If you haven't worked with Python and/or conda (a package manager), an easy way to get started is to install anaconda or miniconda (only the basic/core parts of anaconda) first:
After successful installation, create and activate your environment with conda:
conda create --name my_env
conda activate my_env
Then, install the required core packages:
conda install -c conda-forge umap-learn
conda install -c conda-forge librosa
conda install ipywidgets
conda install pandas=1.2.4
conda install seaborn
conda install -c conda-forge pysoundfile=0.10.3
conda install -c conda-forge voila
conda install -c anaconda graphviz
conda install -c conda-forge hdbscan
conda install -c plotly plotly
conda install networkx
conda install -c conda-forge pygraphviz
Finally, enable ipywidgets in jupyter notebook
jupyter nbextension enable --py widgetsnbextension
Clone this repository or download as zip and unpack. Make sure to have the same structure of subdirectories as described in section "Structure" and prepare your input files as described in section "Input requirements".
Start jupyter notebook with
jupyter notebook
and select the first jupyter notebook file to start your analysis (see section "Where to start").
All audio input files need to be in a subfolder /audio. This folder should not contain any other files.
To use the provided example data of meerkat calls, please unzip the file 'audio_please_unzip.zip' and verify that all audio files have been unpacked into an /audio folder according to the structure described in Section1.

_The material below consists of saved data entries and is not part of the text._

(** [generateDiff]; [msgbox] is the answer to the question. *)
Definition generateDiff (msgbox : Messagebox) (catalog_ok : bool) (f : Form)
  : outcome :=
  if negb (proceeds msgbox f) then Returned f
  else
    let f := prepare_run msgbox f in
    match
      importDatabase
        (if src_database_rb (inputs f) then SrcImportThread else ImportThread)
        catalog_ok f
    with
    | Threw f => Threw f
    | Returned f => Returned (lock_buttons f)
    end.

(** *** Diff *)

Definition diff_start (h : DiffHelper) : DiffHelper := diff_set_status Working h.

(** The diff helper gets the options and the filtered objects, and its thread
    is started. *)
Definition start_diff (o : DiffOptions) (objs : option (list ObjRef))
    (w : Worker DiffHelper) : Worker DiffHelper :=
  start_worker diff_start
    (on_helper
       (fun h =>
          mkDiffHelper (diff_status h) (Some o)
            (match objs with Some l => Some l | None => diff_filtered_objs h end))
       w).

Definition keep_step_progress (f : Form) : Form :=
  set_diff_progress (value (step_pb f)) f.

Definition diffModels (f : Form) : Form :=
  let f := createThread DiffThread f in
  let f := label_step StepComparing f in
  let f := keep_step_progress f in
  let f := new_item step_lbl top_level set_diff_item f in
  on_diff_w
    (option_map
       (start_diff (diff_options_of (options f))
          (if src_model_rb (inputs f) then Some (filtered_objs f) else None)))
    f.

(** [handleImportFinished].  The slot does not look at its sender: whether the
    target import or the diff comes next is read off the source thread.  The
    result is [None] where the code dereferences a null pointer. *)
Definition handleImportFinished (e : string) (catalog_ok : bool) (f : Form)
  : option outcome :=
  let f := set_curr_step (curr_step f + 1)%Z f in
  if running (src_import_w f) then
    let f := on_src_import_w (option_map (on_thread quit)) f in
    if is_some (src_import_item f)
    then Some (importDatabase ImportThread catalog_ok f)
    else None
  else if is_some (import_w f) then
    Some (Returned (diffModels (on_import_w (option_map (on_thread quit)) f)))
  else None.

(** *** Export *)

Definition export_start (h : ExportHelper) : ExportHelper :=
  export_set_status Working h.

(** The export helper gets the script and the errors to ignore, and its
    thread is started:
    [setExportToDBMSParams(sqlcode_txt->toPlainText(), export_conn, database_cmb->currentText(), ignore_duplic_chk->isChecked())],
    and [setIgnoredErrors(error_codes_edt->text().simplified().split(' '))]
    when the box of the error codes is checked. *)
Definition start_export (sql : string) (i : Inputs) (w : Worker ExportHelper)
  : Worker ExportHelper :=
  start_worker export_start
    (on_helper
       (fun h =>
          let h :=
            setExportToDBMSParams
              (mkExportParams sql (database_cmb_text i) (ignore_duplic_chk i))
              h in
          if ignore_error_codes_chk i
          then setIgnoredErrors (split " " (simplified (error_codes_edt i))) h
          else h)
       w).

(** The process waits for the user on the preview tab. *)
Definition pause_process (f : Form) : Form :=
  let f := set_process_paused true f in
  let f := set_close_btn true f in
  let f :=
    on_settings_tbw (fun t => setTabEnabled 3 true (setCurrentIndex 3 t)) f in
  let f := set_apply_on_server_btn_visible true f in
  new_item (fun _ => ProcessPaused) top_level forget f.

(** [exportDiff].  [msgbox] is the answer to the confirmation, shown only when
    [confirm] is set: Apply diff accepts, Preview diff rejects, and the third
    button cancels. *)
Definition exportDiff (confirm : bool) (msgbox : Messagebox) (f : Form) : Form :=
  let f := createThread ExportThread f in
  if negb confirm || is_accepted (result msgbox) then
    let f := on_settings_tbw (setCurrentIndex 2) f in
    let f := set_apply_on_server_btn true f in
    let f :=
      label_step
        (fun curr total =>
           StepExporting curr total (database_cmb_text (inputs f))
             (connection_id (inputs f))) f in
    let f := keep_step_progress f in
    let f := new_item step_lbl top_level set_export_item f in
    let f :=
      on_export_w (option_map (start_export (sqlcode_txt f) (inputs f))) f in
    set_close_btn false f
  else if isCancelled msgbox then cancelOperation true f
  else pause_process f.

(** [saveDiffToFile]; [save_ok] says whether the file could be written. *)
Definition saveDiffToFile (save_ok : bool) (f : Form) : outcome :=
  if negb (isEmpty (sqlcode_txt f)) then
    let f :=
      label_step (fun _ _ => SavingDiffToFile (file_sel_file (inputs f))) f in
    let f := new_item step_lbl top_level set_import_item f in
    let f := on_step_pb (setValue 90) f in
    let f := on_progress_pb (setValue 100) f in
    if save_ok then Returned (finishDiff f) else Threw f
  else Returned (finishDiff f).
(** * Sliding-window rate limiter (src/main.py)

    A shallow embedding of the [RateLimiter] class and of the two code paths
    that query it: [RateLimiter.is_allowed] (check and record) and the body of
    the [/status] route, [rate_limit_status] (report only); and of the
    dependency of the [/protected] route, [check_rate_limit], with the
    handler of the exception it raises, [rate_limit_handler].

    Modelling choices.
    - [time.time()] is an input: every operation takes the instant it reads
      from the clock as its argument [current_time].
    - Python floats are modelled as exact rationals [Q]; the rounding of
      float arithmetic is not modelled.  [int(x)] on a float truncates
      toward zero and is [py_int].
    - [self.requests] is a [defaultdict(list)]: a [gmap] from keys to lists,
      where reading a missing key stores and returns the empty list.
    - [min] of an empty list raises [ValueError]; an operation returns an
      [outcome] together with the state it leaves behind. *)

From Stdlib Require Import ZArith QArith Qround Qminmax Lia Lqa List DecimalString.
From stdpp Require Import gmap strings.
Import ListNotations.

Local Open Scope Z_scope.

(** ** Python values *)

Inductive exn : Type := ValueError.

Inductive outcome (A : Type) : Type :=
| Return (a : A)
| Raise (e : exn).
Arguments Return {A} a.
Arguments Raise {A} e.

(** [int(x)] for a float [x]: truncation toward zero. *)
Definition py_int (x : Q) : Z := Z.quot (Qnum x) (Z.pos (Qden x)).

(** [x > y] and [x < y] on floats. *)
Definition Qgtb (x y : Q) : bool := negb (Qle_bool x y).
Definition Qltb (x y : Q) : bool := negb (Qle_bool y x).

(** [min(l)]: the first smallest element, [ValueError] on the empty list. *)
Fixpoint min_from (m : Q) (l : list Q) : Q :=
  match l with
  | [] => m
  | x :: l' => min_from (if Qltb x m then x else m) l'
  end.

Definition py_min (l : list Q) : outcome Q :=
  match l with
  | [] => Raise ValueError
  | x :: l' => Return (min_from x l')
  end.

(** ** The limiter state *)

Record RateLimiter : Type := mkRateLimiter {
  requests : gmap string (list Q);
  max_requests : Z;
  time_window : Z
}.

(** [RateLimiter.__init__] *)
Definition RateLimiter_init : RateLimiter :=
  {| requests := ∅; max_requests := 5; time_window := 60 |}.

Definition set_requests (self : RateLimiter) (d : gmap string (list Q)) : RateLimiter :=
  {| requests := d; max_requests := max_requests self; time_window := time_window self |}.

To use your own data, create a subfolder "/audio" and put your sound files there (make sure that the /audio folder contains only your input files, nothing else). Each sound file should contain a single vocalization or syllable. (You may have to detect and extract such vocal elements first, if working with acoustic recordings.)
Ideally, start and end of the sound file correspond exactly to start and end of the vocalization. If there are delays in the onset of the vocalizations, these should be the same for all sound files. Otherwise, vocalizations may appear dissimilar or distant in latent space simply because their onset times are different. If it is not possible to mark the start times correctly, use the timeshift option to generate UMAP embeddings, but note that it comes at the cost of increased computation time.

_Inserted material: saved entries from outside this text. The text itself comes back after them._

(** * FitFinder: the matching and scoring engine of [UniversalResumeRanker]

    A shallow embedding of [backend/enhanced_resume_ranker_connect.py] and the
    properties of its scoring pipeline.

    Conventions of the model.
    - A Python [str] is a [string]: the UTF-8 bytes of the text.  The
      character classes [\d], [\s], [\w] and [str.lower] are the ASCII ones;
      a byte above 127 is in none of the classes and is left alone by
      [lower].
    - A Python [int] is a [Z]; a Python [float] is a rational [Q], so the
      arithmetic of the scores is exact.
    - A [dict] is an association list in insertion order (the order Python
      iterates it in); a [set] is a [gset].
    - Code that can raise returns an [outcome]. *)

From Stdlib Require Import ZArith QArith Qminmax Lia Lqa Ascii String List DecimalString.
From stdpp Require Import base decidable option list sorting gmap strings.

Close Scope Q_scope.
Open Scope string_scope.
Open Scope Z_scope.

(** ** Text primitives *)

Module Text.

Definition code (c : ascii) : N := N_of_ascii c.

Definition in_range (lo hi : N) (c : ascii) : bool :=
  ((lo <=? code c) && (code c <=? hi))%N.

(** [\d] *)
Definition is_digit : ascii -> bool := in_range 48 57.

(** [\s]: tab, line feed, vertical tab, form feed, carriage return, the
    four separators 28..31 and the space. *)
Definition is_space (c : ascii) : bool :=
  in_range 9 13 c || in_range 28 32 c.

(** [\w] *)
Definition is_word (c : ascii) : bool :=
  in_range 48 57 c || in_range 65 90 c || in_range 97 122 c
  || (code c =? 95)%N.

Definition lower_char (c : ascii) : ascii :=
  if in_range 65 90 c then ascii_of_N (code c + 32) else c.

(** [str.lower] *)
Fixpoint lower (s : string) : string :=
  match s with
  | EmptyString => EmptyString
  | String c s' => String (lower_char c) (lower s')
  end.

(** [s.startswith(p)] *)
Fixpoint starts_with (p s : string) : bool :=
  match p, s with
  | EmptyString, _ => true
  | String a p', String b s' => if Ascii.eqb a b then starts_with p' s' else false
  | String _ _, EmptyString => false
  end.

(** [p in s] *)
Fixpoint contains (p s : string) : bool :=
  starts_with p s ||
  match s with
  | EmptyString => false
  | String _ s' => contains p s'
  end.

(** [s[n:]] *)
Fixpoint drop (n : nat) (s : string) : string :=
  match n, s with
  | S n', String _ s' => drop n' s'
  | _, _ => s
  end.

(** [s.endswith(p)] *)
Definition ends_with (p s : string) : bool :=
  (String.length p <=? String.length s)%nat
  && String.eqb (drop (String.length s - String.length p) s) p.

(** The first [n] characters of [s]. *)
Fixpoint take (n : nat) (s : string) : string :=
  match n, s with
  | S n', String c s' => String c (take n' s')
  | _, _ => EmptyString
  end.

(** [int(s)] on a run of decimal digits. *)
Definition int_of_digits (s : string) : Z :=
  fold_left (fun acc c => 10 * acc + (Z.of_N (code c) - 48))
            (list_ascii_of_string s) 0.

(** [sep.join(parts)] *)
Fixpoint join (sep : string) (parts : list string) : string :=
  match parts with
  | [] => ""
  | [p] => p
  | p :: rest => p ++ sep ++ join sep rest
  end.

End Text.

(** ** A backtracking matcher for the fragment of [re] the module uses *)

Module Re.
Import Text.

Inductive regex : Type :=
| Eps                          (* the empty pattern *)
| Chr (p : ascii -> bool)     (* one character: a literal or a class *)
| Seq (r1 r2 : regex)
| Alt (r1 r2 : regex)          (* r1|r2, r1 is tried first *)
| Star (p : ascii -> bool)    (* c*, greedy, on a one-character class *)
| Group (r : regex)            (* the capturing group *)
| Bound.                       (* \b *)

Definition exactly (c : ascii) : ascii -> bool := Ascii.eqb c.
Definition any_but_newline (c : ascii) : bool := negb (code c =? 10)%N.

Fixpoint lit (s : string) : regex :=
  match s with
  | EmptyString => Eps
  | String c s' => Seq (Chr (exactly c)) (lit s')
  end.

Definition opt (r : regex) : regex := Alt r Eps.        (* r? *)
Definition plus (p : ascii -> bool) : regex := Seq (Chr p) (Star p).  (* c+ *)
Definition cat (rs : list regex) : regex := foldr Seq Eps rs.

(** A match in progress: the character before the cursor (for [\b]), the
    text from the cursor on, and what the group has captured so far. *)
Definition cont (R : Type) : Type :=
  option ascii -> string -> option string -> option R.

Definition word_before (prev : option ascii) : bool :=
  match prev with Some c => is_word c | None => false end.
Definition word_after (s : string) : bool :=
  match s with String c _ => is_word c | EmptyString => false end.
Definition at_boundary (prev : option ascii) (s : string) : bool :=
  xorb (word_before prev) (word_after s).

(** Greedy repetition: the longest run first, then one character less. *)
Fixpoint star {R} (p : ascii -> bool) (prev : option ascii) (s : string)
    (k : option ascii -> string -> option R) : option R :=
  match s with
  | String c s' =>
      if p c then
        match star p (Some c) s' k with
        | Some x => Some x
        | None => k prev s
        end
      else k prev s
  | EmptyString => k prev s
  end.

Definition consumed (s rest : string) : string :=
  take (String.length s - String.length rest)%nat s.

Fixpoint rmatch {R} (r : regex) (prev : option ascii) (s : string)
    (cap : option string) (k : cont R) : option R :=
  match r with
  | Eps => k prev s cap
  | Chr p =>
      match s with
      | String c s' => if p c then k (Some c) s' cap else None
      | EmptyString => None
      end
  | Seq r1 r2 =>
      rmatch r1 prev s cap (fun prev' s' cap' => rmatch r2 prev' s' cap' k)
  | Alt r1 r2 =>
      match rmatch r1 prev s cap k with
      | Some x => Some x
      | None => rmatch r2 prev s cap k
      end
  | Star p => star p prev s (fun prev' s' => k prev' s' cap)
  | Group r1 =>
      rmatch r1 prev s cap (fun prev' s' _ => k prev' s' (Some (consumed s s')))
  | Bound => if at_boundary prev s then k prev s cap else None
  end.

(** The match that starts at the cursor, if any: the captured group and
    the text left after the match. *)
Definition match_here (r : regex) (prev : option ascii) (s : string)
    : option (option string * string) :=
  rmatch r prev s None (fun _ rest cap => Some (cap, rest)).

(** [re.search(r, s)] as a truth value. *)
Fixpoint search_from (r : regex) (prev : option ascii) (s : string) : bool :=
  match match_here r prev s with
  | Some _ => true
  | None =>
      match s with
      | String c s' => search_from r (Some c) s'
      | EmptyString => false
      end
  end.
Definition search (r : regex) (s : string) : bool := search_from r None s.

(** [re.findall(r, s)] for a pattern with one group: the captures of the
    successive non-overlapping matches, scanning from the left.  [skip]
    counts the characters still covered by the previous match. *)
Fixpoint findall_from (r : regex) (prev : option ascii) (s : string)
    (skip : nat) : list string :=
  match s with
  | EmptyString => []
  | String c s' =>
      match skip with
      | S n => findall_from r (Some c) s' n
      | O =>
          match match_here r prev s with
          | Some (cap, rest) =>
              default "" cap ::
              findall_from r (Some c) s'
                (String.length s - String.length rest - 1)%nat
          | None => findall_from r (Some c) s' 0
          end
      end
  end.
Definition findall (r : regex) (s : string) : list string :=
  findall_from r None s 0.

End Re.

(** ** Results of code that can raise *)

Inductive outcome (A : Type) : Type :=
| Returns (a : A)
| Raises (e : string).
Arguments Returns {A} a.
Arguments Raises {A} e.

Definition bind {A B} (m : outcome A) (f : A -> outcome B) : outcome B :=
  match m with
  | Returns a => f a
  | Raises e => Raises e
  end.

#[global] Instance outcome_ret : MRet outcome := @Returns.
#[global] Instance outcome_bind : MBind outcome := fun A B f m => bind m f.

(** [try: m  except Exception: h] *)
Definition try_except {A} (m : outcome A) (h : string -> outcome A) : outcome A :=
  match m with
  | Returns a => Returns a
  | Raises e => h e
  end.

(** [a / b] on floats, and on integers once converted. *)
Definition fdiv (a b : Q) : outcome Q :=
  if Qeq_bool b 0 then Raises "ZeroDivisionError" else Returns (a / b)%Q.

(** The results of the turns of a loop whose body is wrapped in
    [try: ... except Exception: continue]. *)
Fixpoint returned {A} (turns : list (outcome A)) : list A :=
  match turns with
  | [] => []
  | Returns a :: rest => a :: returned rest
  | Raises _ :: rest => returned rest
  end.

(** ** Dictionaries in insertion order *)

Definition dict (V : Type) : Type := list (string * V).

Fixpoint dict_get {V} (k : string) (d : dict V) : option V :=
  match d with
  | [] => None
  | (k', v) :: d' => if String.eqb k k' then Some v else dict_get k d'
  end.

(** [d[k] = v]: an existing key keeps its place, a new one goes last. *)
Fixpoint dict_set {V} (k : string) (v : V) (d : dict V) : dict V :=
  match d with
  | [] => [(k, v)]
  | (k', v') :: d' =>
      if String.eqb k k' then (k, v) :: d' else (k', v') :: dict_set k v d'
  end.

Definition dict_values {V} (d : dict V) : list V := map snd d.

Definition skills_map : Type := dict (list string).

(** [sum(len(skills) for skills in d.values())] *)
Definition total_skill_count (d : skills_map) : Z :=
  foldr Z.add 0 (map (fun skills => Z.of_nat (length skills)) (dict_values d)).

(** ** The ranker *)

Module Ranker.
Import Text.

(** The four weights of [self.config]; the other keys configure the
    vectorizer and the command line. *)
Record Config : Type := {
  text_weight : Q;
  skill_weight : Q;
  experience_weight : Q;
  education_weight : Q
}.

(** [_get_default_config] *)
Definition default_config : Config := {|
  text_weight := 0.3;
  skill_weight := 0.35;
  experience_weight := 0.2;
  education_weight := 0.15
|}.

Use the provided info_file.csv file for the example audio data or, if you are using your own data,´ add a ";"-separated info_file.csv file with headers containing the filenames of the input audio, some labels and any other additional metadata (if available) in the subfolder "/data". If some or all labels are unknown, there should still be a label column and unkown labels should be marked with "unknown".

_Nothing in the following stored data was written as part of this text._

(** [update_message(message_id, data)] with [data.get("status")]. *)
Definition update_message (message_id : string) (new_status : option string) : M Message :=
  if negb (truthy new_status) then raise (HTTPException 400 "Missing status field")
  else
    match MessageStatus_of_value (match new_status with Some v => v | None => "" end) with
    | None => raise (HTTPException 400 "Invalid status value")
    | Some new_status_enum =>
        try_except
          (message <- get_message_by_id message_id ;;
           set_message_status message new_status_enum)
          (fun e => if is_http e then raise e else rollback ;;; server_error)
    end.

Definition delete_message_row (m : Message) : M unit :=
  fun s => (Ok tt, mkDb (conversations s)
                        (filter (fun x => negb (String.eqb (m_id x) (m_id m))) (messages s))
                        (db_seq s) (db_clock s)).

Definition delete_message (message_id : string) : M unit :=
  try_except
    (message <- get_message_by_id message_id ;; delete_message_row message)
    (fun e => if is_http e then raise e else rollback ;;; server_error).

(** *** Message endpoints (api/v1/endpoints/chat/messages.py) *)

(** Values an endpoint may hand back to FastAPI. *)
Inductive pyval :=
| PyNone
| PyMessage (m : Message)
| PyMessages (ms : list Message).

(** The attributes of a [MessagesService] instance: its [db_session] and
    the methods its class defines. *)
Inductive MessagesService_attr :=
| Attr_db_session
| Attr_get_message_by_id
| Attr_create_message
| Attr_update_message
| Attr_delete_message.

Definition MessagesService_getattr (name : string) : option MessagesService_attr :=
  if String.eqb name "db_session" then Some Attr_db_session
  else if String.eqb name "get_message_by_id" then Some Attr_get_message_by_id
  else if String.eqb name "create_message" then Some Attr_create_message
  else if String.eqb name "update_message" then Some Attr_update_message
  else if String.eqb name "delete_message" then Some Attr_delete_message
  else None.

(** [service.<name>(arg)]: an attribute access followed by a call with one
    positional argument, as Python evaluates it. *)
Definition call_MessagesService_1 (name : string) (arg : string) : M pyval :=
  match MessagesService_getattr name with
  | None => raise (AttributeError name)
  | Some Attr_db_session => raise TypeError
  | Some Attr_get_message_by_id => m <- get_message_by_id arg ;; ret (PyMessage m)
  (* [data.get] on a UUID *)
  | Some Attr_create_message => raise (AttributeError "get")
  (* missing positional argument [data] *)
  | Some Attr_update_message => raise TypeError
  | Some Attr_delete_message => delete_message arg ;;; ret PyNone
  end.

(** [GET /messages/{conversation_id}]:
    [return await service.get_last_conversation_history(conversation_id)]. *)
Definition get_conversation_messages (conversation_id : string) : M pyval :=
  call_MessagesService_1 "get_last_conversation_history" conversation_id.

(** [POST /messages/]: the four query parameters become the payload dict. *)
Definition create_message_endpoint (conversation_id sender_id recipient_id content : string)
    : M Message :=
  create_message (mk_msg_data (Some conversation_id) (Some sender_id) (Some recipient_id)
                              (Some content)).

(** [PUT /messages/{message_id}] with [data = {"status": status}]; the path
    parameter is the message's identity. *)
Definition update_message_endpoint (message_id status : string) : M Message :=
  update_message message_id (Some status).

(** [DELETE /messages/{message_id}]; the value is that of the ["message"]
    key of the returned dict. *)
Definition delete_message_endpoint (message_id : string) : M string :=
  delete_message message_id ;;; ret "Message deleted successfully.".

(** The status of FastAPI's response: an [HTTPException] gives its code, any
    other exception escaping the endpoint gives 500. *)
Definition http_status {A} (r : result A) : Z :=
  match r with
  | Ok _ => 200
  | Raise (HTTPException c _) => c
  | Raise _ => 500
  end.

(** *** The conversation WebSocket (api/v1/endpoints/chat/conversations_ws.py) *)

(** A decoded JSON value, as [websocket.receive_json] returns it. *)
#[warnings="-register-all"]
Inductive json :=
| JNull
| JBool (b : bool)
| JNum (z : Z)
| JStr (s : string)
| JArr (l : list json)
| JObj (fields : list (string * json)).

(** Key lookup in a decoded object: [json.loads] keeps the last duplicate. *)
Definition json_get (k : string) (fields : list (string * json)) : option json :=
  fold_left (fun acc kv => if String.eqb (fst kv) k then Some (snd kv) else acc) fields None.

Definition str_field (k : string) (fields : list (string * json)) : option string :=
  match json_get k fields with Some (JStr v) => Some v | _ => None end.

(** The pydantic schemas of core/db/schemas/chat/websocket_actions.py: the
    fields are required [str]s, extra keys are ignored. *)
Record SendMessageData := mkSendMessageData {
  sd_sender_id : string;
  sd_recipient_id : string;
  sd_content : string
}.

Record SendMessageAction := mkSendMessageAction {
  sa_action : string;
  sa_data : SendMessageData
}.

Definition validate_SendMessageData (j : json) : option SendMessageData :=
  match j with
  | JObj f =>
      match str_field "sender_id" f, str_field "recipient_id" f, str_field "content" f with
      | Some s, Some r, Some c => Some (mkSendMessageData s r c)
      | _, _, _ => None
      end
  | _ => None
  end.

Definition validate_SendMessageAction (fields : list (string * json)) : option SendMessageAction :=
  match str_field "action" fields, json_get "data" fields with
  | Some a, Some d =>
      match validate_SendMessageData d with
      | Some sd => Some (mkSendMessageAction a sd)
      | None => None
      end
  | _, _ => None
  end.

(** [SendMessageAction( **raw_data)]: [**] on a non-mapping is a
    [TypeError], a failed validation a pydantic [ValidationError]. *)
Definition SendMessageAction_new (raw : json) : M SendMessageAction :=
  match raw with
  | JObj fields =>
      match validate_SendMessageAction fields with
      | Some a => ret a
      | None => raise ValidationError
      end
  | _ => raise TypeError
  end.

(** utils/chat/chat_responses.py *)
Definition error_response (error_detail : string) : json :=
  JObj [("error", JStr error_detail)].

Definition message_saved_response (s r c : string) : json :=
  JObj [("action", JStr "message_saved");
        ("data", JObj [("sender_id", JStr s); ("recipient_id", JStr r); ("content", JStr c)])].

Structure of info_file.csv must be:
| filename | label | ... | ....
-----------------------------------------
| call_1.wav | alarm | ... | ....
| call_2.wav | contact | ... | ....
| ... | ... | ... | ....
If you don't provide an info_file.csv, a default one will be generated, containing ALL files that are found in /audio and with all vocalizations labelled as "unknown".
-
Start with 01_generate_spectrograms.ipynb to generate spectrograms from input audio files.
-
Generate latent space representations with 02a_generate_UMAP_basic.ipynb OR 02b_generate_UMAP_timeshift.ipynb
-
You can now
-
Evaluate the latent space representation with 03_UMAP_eval.ipynb,
-
Visualize the latent space representation by running 03_UMAP_viz_part_1_prep.ipynb and 03_UMAP_viz_part_2_tool.ipynb or
-
Apply clustering on the latent space representation with 03_UMAP_clustering.ipynb
All code is under MIT-license. Exclusive copyright applies to the audio data file (audio_please_unzip.zip), meaning that you cannot reproduce, distribute or create derivative works from it. You may use this data to test the provided code, but not for any other purposes. If you are interested in using the exemplary data beyond the sole purpose of testing the provided code, please get touch with Prof. Marta Manser. See license for details.